Iatrou M, Berger T W, Marmarelis V Z
Department of Biomedical Engineering, University of Southern California, Los Angeles, CA 90089-1451, USA.
IEEE Trans Neural Netw. 1999;10(2):327-39. doi: 10.1109/72.750563.
This paper introduces a novel neural-network architecture that can be used to model time-varying Volterra systems from input-output data. The Volterra systems constitute a very broad class of stable nonlinear dynamic systems that can be extended to cover nonstationary (time-varying) cases. This novel architecture is composed of parallel subnets of three-layer perceptrons with polynomial activation functions, with the output of each subnet modulated by an appropriate time function that gives the summative output its time-varying characteristics. The paper shows the equivalence between this network architecture and the class of time-varying Volterra systems, and demonstrates the range of applicability of this approach with computer-simulated examples and real data. Although certain types of nonstationarities may not be amenable to this approach, it is hoped that this methodology will provide the practical tools for modeling some broad classes of nonlinear, nonstationary systems from input-output data, thus advancing the state of the art in a problem area that is widely viewed as a daunting challenge.

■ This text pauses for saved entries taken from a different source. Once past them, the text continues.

Definition mset_x (r : GMMemoryRegisters) (n v : Z) : GMMemoryRegisters :=
  mkMemoryRegisters (<[Z.to_nat n := v]> (mr_x r)) (mr_sp r) (mr_pc r) (mr_vector r).
Definition mset_sp (r : GMMemoryRegisters) (v : Z) : GMMemoryRegisters :=
  mkMemoryRegisters (mr_x r) v (mr_pc r) (mr_vector r).
Definition mset_pc (r : GMMemoryRegisters) (v : Z) : GMMemoryRegisters :=
  mkMemoryRegisters (mr_x r) (mr_sp r) v (mr_vector r).
Definition mset_vector (r : GMMemoryRegisters) (n : Z) (v : list Z) : GMMemoryRegisters :=
  mkMemoryRegisters (mr_x r) (mr_sp r) (mr_pc r) (<[Z.to_nat n := v]> (mr_vector r)).
(** [if(rn==31)r->sp=v; else r->x[rn]=v;] *)
Definition mset_base (r : GMMemoryRegisters) (rn v : Z) : GMMemoryRegisters :=
  if rn =? 31 then mset_sp r v else mset_x r rn v.
Definition mretire (r : GMMemoryRegisters) : GMMemoryRegisters := mset_pc r (w64 (mr_pc r + 4)).

Definition extend (value bits : Z) : Z :=
  let sign := Z.shiftl 1 (bits - 1) in w64 (Z.lxor value sign - sign).
Definition mget (r : GMMemoryRegisters) (index : Z) (stack : bool) : Z :=
  if index <? 31 then default 0 (mr_x r !! Z.to_nat index) else if stack then mr_sp r else 0.
Definition vget (r : GMMemoryRegisters) (index : Z) : list Z := default [] (mr_vector r !! Z.to_nat index).
Definition vector_zero : list Z := replicate 16 0.
Definition scalar_bytes (value size : Z) : list Z := le_bytes (Z.to_nat size) value.
Definition scalar_value (bytes : list Z) (size : Z) : Z := le_value (take (Z.to_nat size) bytes).

Section step.
Context {M : Type} `{SparseMemory M}.

(** Every step returns the outcome, the memory, the registers and the value
    behind [fault]. *)
Definition outcome : Type := GMMemoryStep * M * GMMemoryRegisters * GMResult.

(** ** Structure loads and stores *)

Record Layout := mkLayout {
  ly_registers : Z; ly_repeats : Z; ly_element : Z; ly_lane : Z; ly_replicate : bool
}.

(** The register count, the repeats and the element the encoding asks for;
    [None] is an unsupported encoding. *)
Definition structure_layout (i : Z) : option Layout :=
  let size := field i 10 2 in
  let single := bit i 24 in let post := bit i 23 in
  let load := bit i 22 in let q := field i 30 1 in
  if negb (Z.land i 0xbf000000 =? (if single then 0x0d000000 else 0x0c000000)) ||
     (negb post && negb (field i 16 5 =? 0)) then None else
  if single then
    let op := field i 13 3 in
    let s := field i 12 1 in
    let scale := Z.shiftr op 1 in
    let registers := Z.shiftl (Z.land op 1) 1 + field i 21 1 + 1 in
    if scale =? 3 then
      if negb load || negb (s =? 0) then None
      else Some (mkLayout registers 1 (Z.shiftl 1 size) 0 true)
    else if scale =? 0 then
      Some (mkLayout registers 1 1 (Z.lor (Z.lor (Z.shiftl q 3) (Z.shiftl s 2)) size) false)
    else if scale =? 1 then
      if bit size 0 then None
      else Some (mkLayout registers 1 2 (Z.lor (Z.lor (Z.shiftl q 2) (Z.shiftl s 1)) (Z.shiftr size 1)) false)
    else
      if bit size 1 || (bit size 0 && negb (s =? 0)) then None
      else Some (mkLayout registers 1 (if bit size 0 then 8 else 4)
                   (if bit size 0 then q else Z.lor (Z.shiftl q 1) s) false)
  else
    if bit i 21 then None else
    let layout :=
      match field i 12 4 with
      | 0 => Some (4, 1) | 2 => Some (1, 4) | 4 => Some (3, 1) | 6 => Some (1, 3)
      | 7 => Some (1, 1) | 8 => Some (2, 1) | 10 => Some (1, 2)
      | _ => None
      end in
    match layout with
    | None => None
    | Some (registers, repeats) =>
      if (size =? 3) && (q =? 0) && negb (registers =? 1) then None
      else Some (mkLayout registers repeats (Z.shiftl 1 size) 0 false)
    end.

(** The loops over repeats, elements and registers: the vector register and the
    position in it of each element, in memory order. *)
Definition counted (n : Z) : list Z := Z.of_nat <$> seq 0 (Z.to_nat n).
Definition structure_slots (rt : Z) (single : bool) (lanes : Z) (ly : Layout) : list (Z * Z) :=
  flat_map (fun repeat => flat_map (fun e => (fun reg =>
      (Z.land (rt + repeat * ly_registers ly + reg) 31, (if single then ly_lane ly else e) * ly_element ly))
    <$> counted (ly_registers ly)) (counted lanes)) (counted (ly_repeats ly)).

(** [memcpy(r->vector[index]+position,bytes,...)]. *)
Definition put_vector (r : GMMemoryRegisters) (index position : Z) (bytes : list Z) : GMMemoryRegisters :=
  mset_vector r index (splice (Z.to_nat position) bytes (vget r index)).

(** The transfer loops; [buffer] is the bytes from [offset] on. *)
Fixpoint load_slots (slots : list (Z * Z)) (ly : Layout) (vector_bytes : Z) (buffer : list Z)
    (r : GMMemoryRegisters) : GMMemoryRegisters :=
  match slots with
  | [] => r
  | (index, position) :: slots =>
    let element := take (Z.to_nat (ly_element ly)) buffer in
    let r :=
      if ly_replicate ly
      then put_vector r index 0 (concat (replicate (Z.to_nat (vector_bytes / ly_element ly)) element))
      else put_vector r index position element in
    load_slots slots ly vector_bytes (drop (Z.to_nat (ly_element ly)) buffer) r
  end.
Fixpoint store_slots (slots : list (Z * Z)) (ly : Layout) (r : GMMemoryRegisters) : list Z :=
  match slots with
  | [] => []
  | (index, position) :: slots =>
    slice (Z.to_nat position) (Z.to_nat (ly_element ly)) (vget r index) ++ store_slots slots ly r
  end.

Definition clear_vectors (r : GMMemoryRegisters) (rt n : Z) : GMMemoryRegisters :=
  fold_left (fun r k => mset_vector r (Z.land (rt + k) 31) vector_zero) (counted n) r.

Definition structure_step (m : M) (i : Z) (r : GMMemoryRegisters) (fault : GMResult) : outcome :=
  let rt := field i 0 5 in let rn := field i 5 5 in let rm := field i 16 5 in
  let single := bit i 24 in let post := bit i 23 in let load := bit i 22 in
  match structure_layout i with
  | None => (GM_STEP_UNSUPPORTED, m, r, fault)
  | Some ly =>
    let vector_bytes := if bit i 30 then 16 else 8 in
    let lanes := if single then 1 else vector_bytes / ly_element ly in
    let total := ly_registers ly * ly_repeats ly * lanes * ly_element ly in
    let slots := structure_slots rt single lanes ly in
    let address := mget r rn true in
    let retire (r : GMMemoryRegisters) :=
      mretire (if post
        then mset_base r rn (w64 (address + (if rm =? 31 then total else mget r rm false))) else r) in
    if load then
      let '(result, m, bytes) := mem_read m address (replicate (Z.to_nat total) 0) total in
      if negb (bool_decide (result = GM_OK)) then (GM_STEP_FAULT, m, r, result) else
      let r := if negb single || ly_replicate ly
        then clear_vectors r rt (ly_registers ly * ly_repeats ly) else r in
      (GM_STEP_OK, m, retire (load_slots slots ly vector_bytes bytes r), result)
    else
      let '(result, m) := mem_write m address (store_slots slots ly r) total in
      if negb (bool_decide (result = GM_OK)) then (GM_STEP_FAULT, m, r, result) else
      (GM_STEP_OK, m, retire r, result)
  end.

(** ** Atomic operations *)

Definition atomic_operation (op : Z) : option GMSparseAtomic :=
  match op with
  | 0 => Some GM_ATOMIC_ADD | 1 => Some GM_ATOMIC_CLEAR | 2 => Some GM_ATOMIC_XOR
  | 3 => Some GM_ATOMIC_SET | 4 => Some GM_ATOMIC_SIGNED_MAX | 5 => Some GM_ATOMIC_SIGNED_MIN
  | 6 => Some GM_ATOMIC_UNSIGNED_MAX | 7 => Some GM_ATOMIC_UNSIGNED_MIN | 8 => Some GM_ATOMIC_SWAP
  | _ => None
  end.
(** [if (n != 31) r->x[n] = v;] *)
Definition mset_x31 (r : GMMemoryRegisters) (n v : Z) : GMMemoryRegisters :=
  if n =? 31 then r else mset_x r n v.

Definition is_casp (i : Z) : bool := Z.land i 0xbfa07c00 =? 0x08207c00.
Definition is_cas (i : Z) : bool := Z.land i 0x3fa07c00 =? 0x08a07c00.
Definition is_lse (i : Z) : bool := Z.land i 0x3f200c00 =? 0x38200000.
(** [fetch] is the caller's function; [None] when it fails. *)
Fixpoint sequence_loop (steps : nat) (fetch : Z -> option Z) (start : Z) (m : M) (i : Z)
    (r : GCRegisters) (monitor : GMSparseExclusive) (registers : GCRegisters) (fault : GMResult)
    : GMMemoryStep * M * GCRegisters * GMResult :=
  match steps with
  | O => (GM_STEP_UNSUPPORTED, m, registers, fault)
  | S steps =>
    let '(result, m, r, monitor, fault, finished) := sequence_step m i r monitor fault in
    if negb (bool_decide (result = GM_STEP_OK)) then (result, m, registers, fault) else
    if finished || (r_pc r <? start) || (start + 128 <=? r_pc r)
    then (GM_STEP_OK, m, r, GM_OK) else
    match fetch (r_pc r) with
    | None => (GM_STEP_FAULT, m, registers, GM_INVALID)
    | Some i => sequence_loop steps fetch start m i r monitor registers fault
    end
  end.

(** The registers, the fetch function and the fault are [None] for null
    pointers. *)
Definition gm_exclusive_sequence (m : M) (first : Z) (registers : option GCRegisters)
    (fetch : option (Z -> option Z)) (fault : option GMResult)
    : GMMemoryStep * M * option GCRegisters * option GMResult :=
  match registers, fetch, fault with
  | Some r, Some fetch, Some fault =>
    if negb (gm_exclusive_instruction first) then (GM_STEP_UNSUPPORTED, m, registers, Some fault) else
    if UINT64_MAX - 128 <? r_pc r then (GM_STEP_FAULT, m, registers, Some GM_INVALID) else
    let '(result, m, r, fault) := sequence_loop 32 fetch (r_pc r) m first r no_monitor r fault in
    (result, m, Some r, Some fault)
  | _, _, _ => (GM_STEP_UNSUPPORTED, m, registers, fault)
  end.
End exclusive.

(** ** Which instructions write memory *)

Lemma masked_bit i a b k :
  (Z.land i a =? b) = true -> Z.testbit a k = true -> Z.testbit i k = Z.testbit b k.
Proof. intros <-%Z.eqb_eq Ha. by rewrite Z.land_spec, Ha, andb_true_r. Qed.
(* ===== verification/SoftwareBuffers.v ===== *)
(** * SoftwareBuffers: buffers and strings in the software window (runtime/GuestSoftwareVM.c)

    System and library calls take pointers. When a pointer lies in the window of
    software addresses the runtime replaces the call by one of these functions,
    which move the bytes between the software memory and the host's in small
    chunks. The theorems say that the guest cannot tell: each call does to the
    bytes the guest sees what the call of the C library or of the kernel does to
    ordinary memory. The software memory is used through [SparseInterface]; the
    kernel's files and the C library's streams are the class [HostFiles]. *)
From S2P Require Import Prelude GuestMemory GuestSparseMemory SparseInterface.

Definition INT_MAX : Z := 2 ^ 31 - 1.
Definition SIZE_MAX : Z := 2 ^ 64 - 1.
Definition BOUNCE_SIZE : Z := 4096.
(** More turns than any of the loops below takes. *)
Definition TURNS : positive := 18446744073709551617.

(** The addresses that are software ones. *)
Record Window := mkWindow { w_enabled : bool; w_base : Z; w_span : Z }.
Definition gsv_address (w : Window) (a : Z) : bool :=
  w_enabled w && (w_base w <=? a) && (a - w_base w <? w_span w).

(** The memory a call finds: the software memory and the host's bytes. *)
Record Machine (M : Type) := mkMachine { mc_memory : M; mc_native : Z -> Z }.
#[global] Arguments mkMachine {M} _ _.
#[global] Arguments mc_memory {M} _.
#[global] Arguments mc_native {M} _ _.

(** ** The C library on ordinary memory

    Each of these searches for the first index that decides the answer. *)
Definition first_index (f : Z -> bool) (limit : Z) : Z :=
  match until TURNS (fun i => if negb (i <? limit) then inr limit else if f i then inr i else inl (i + 1)) 0 with
  | inl _ => limit
  | inr i => i
  end.
Definition c_strnlen (host : Z -> Z) (p limit : Z) : Z := first_index (fun i => host (p + i) =? 0) limit.
Definition c_memchr (host : Z -> Z) (p value size : Z) : option Z :=
  let i := first_index (fun i => host (p + i) =? w8 value) size in
  if i <? size then Some (p + i) else None.
Definition c_memcmp (host : Z -> Z) (l r size : Z) : Z :=
  let i := first_index (fun i => negb (host (l + i) =? host (r + i))) size in
  if i <? size then host (l + i) - host (r + i) else 0.
Definition strncmp_decides (host : Z -> Z) (l r i : Z) : bool :=
  negb (host (l + i) =? host (r + i)) || (host (l + i) =? 0).
Definition c_strncmp (host : Z -> Z) (l r limit : Z) : Z :=
  let i := first_index (strncmp_decides host l r) limit in
  if i <? limit then host (l + i) - host (r + i) else 0.
Definition strchr_decides (host : Z -> Z) (p value i : Z) : bool := (host (p + i) =? w8 value) || (host (p + i) =? 0).
Definition strchr_answer (host : Z -> Z) (p value i : Z) : option Z :=
  if host (p + i) =? w8 value then Some (p + i) else None.
Definition c_strchr (host : Z -> Z) (p value : Z) : option Z :=
  strchr_answer host p value (first_index (strchr_decides host p value) SIZE_MAX).

(** The kernel's file operations, at an offset or at the file's own position: an
    errno, or what was transferred. The C library's streams: the bytes
    delivered or accepted and the number of complete items. *)
Class HostFiles (F : Type) := {
  h_read : F -> Z -> Z -> option Z -> (Z + list Z) * F;
  h_write : F -> Z -> list Z -> option Z -> (Z + Z) * F;
  h_fread : F -> Z -> Z -> Z -> list Z * Z * F;
  h_fwrite : F -> Z -> list Z -> Z -> Z -> Z * F
}.

Section buffers.
Context {M : Type} `{SparseMemory M} `{!BufferMemory M} (w : Window).
Implicit Types s : Machine M.

Definition set_memory s (m : M) : Machine M := mkMachine m (mc_native s).
Definition set_native s (f : Z -> Z) : Machine M := mkMachine (mc_memory s) f.

(** ** Copying and filling *)

Definition prepare s (p n permissions : Z) : GMResult * Machine M :=
  if gsv_address w p
  then let '(r, m) := mem_prepare (mc_memory s) p n permissions in (r, set_memory s m)
  else (GM_OK, s).
(** A chunk into the scratch buffer, whose old contents do not matter, and out of it. *)
Definition get_chunk s (software : bool) (a n : Z) : GMResult * Machine M * list Z :=
  if software
  then let '(r, m, bytes) := mem_read (mc_memory s) a (replicate (Z.to_nat n) 0) n in (r, set_memory s m, bytes)
  else (GM_OK, s, host_bytes (mc_native s) a n).
Definition put_chunk s (software : bool) (a : Z) (bytes : list Z) (n : Z) : GMResult * Machine M :=
  if software
  then let '(r, m) := mem_write (mc_memory s) a bytes n in (r, set_memory s m)
  else (GM_OK, set_native s (host_store (mc_native s) a bytes)).
Definition chunk_of (left : Z) : Z := if BOUNCE_SIZE <? left then BOUNCE_SIZE else left.
Definition copy_turn (to from reverse : bool) (d src size : Z) (state : Machine M * Z)
    : (Machine M * Z) + (GMResult * Machine M) :=
  let '(s, completed) := state in
  if negb (completed <? size) then inr (GM_OK, s) else
  let chunk := chunk_of (size - completed) in
  let offset := if reverse then size - completed - chunk else completed in
  let '(result, s, bounce) := get_chunk s from (src + offset) chunk in
  if negb (bool_decide (result = GM_OK)) then inr (result, s) else
  let '(result, s) := put_chunk s to (d + offset) bounce chunk in
  if negb (bool_decide (result = GM_OK)) then inr (result, s) else inl (s, completed + chunk).
Definition finished {S R} (out : S + (GMResult * R)) (default : R) : GMResult * R :=
  match out with inr out => out | inl _ => (GM_OK, default) end.
Definition gsv_copy s (destination source size : Z) : GMResult * Machine M :=
  let to := gsv_address w destination in
  let from := gsv_address w source in
  if negb to && negb from
  then (GM_OK, set_native s (host_store (mc_native s) destination (host_bytes (mc_native s) source size))) else
  let '(result, s) := prepare s source size GM_READ in
  let '(result, s) := if bool_decide (result = GM_OK) then prepare s destination size GM_WRITE else (result, s) in
  if negb (bool_decide (result = GM_OK)) then (result, s) else
  let reverse := (source <? destination) && (destination - source <? size) in
  finished (until TURNS (copy_turn to from reverse destination source size) (s, 0)) s.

本文介绍了一种新型神经网络架构,该架构可用于根据输入输出数据对时变沃尔泰拉系统进行建模。沃尔泰拉系统构成了一类非常广泛的稳定非线性动态系统,可扩展到涵盖非平稳(时变)情况。这种新型架构由具有多项式激活函数的三层感知器的并行子网组成,每个子网的输出由适当的时间函数调制,该时间函数赋予求和输出时变特性。本文展示了这种网络架构与一类时变沃尔泰拉系统之间的等效性,并通过计算机模拟示例和实际数据证明了该方法的适用范围。尽管某些类型的非平稳性可能不适用于此方法,但希望这种方法将为从输入输出数据对一些广泛的非线性、非平稳系统进行建模提供实用工具,从而推动这个被广泛视为艰巨挑战的问题领域的技术发展。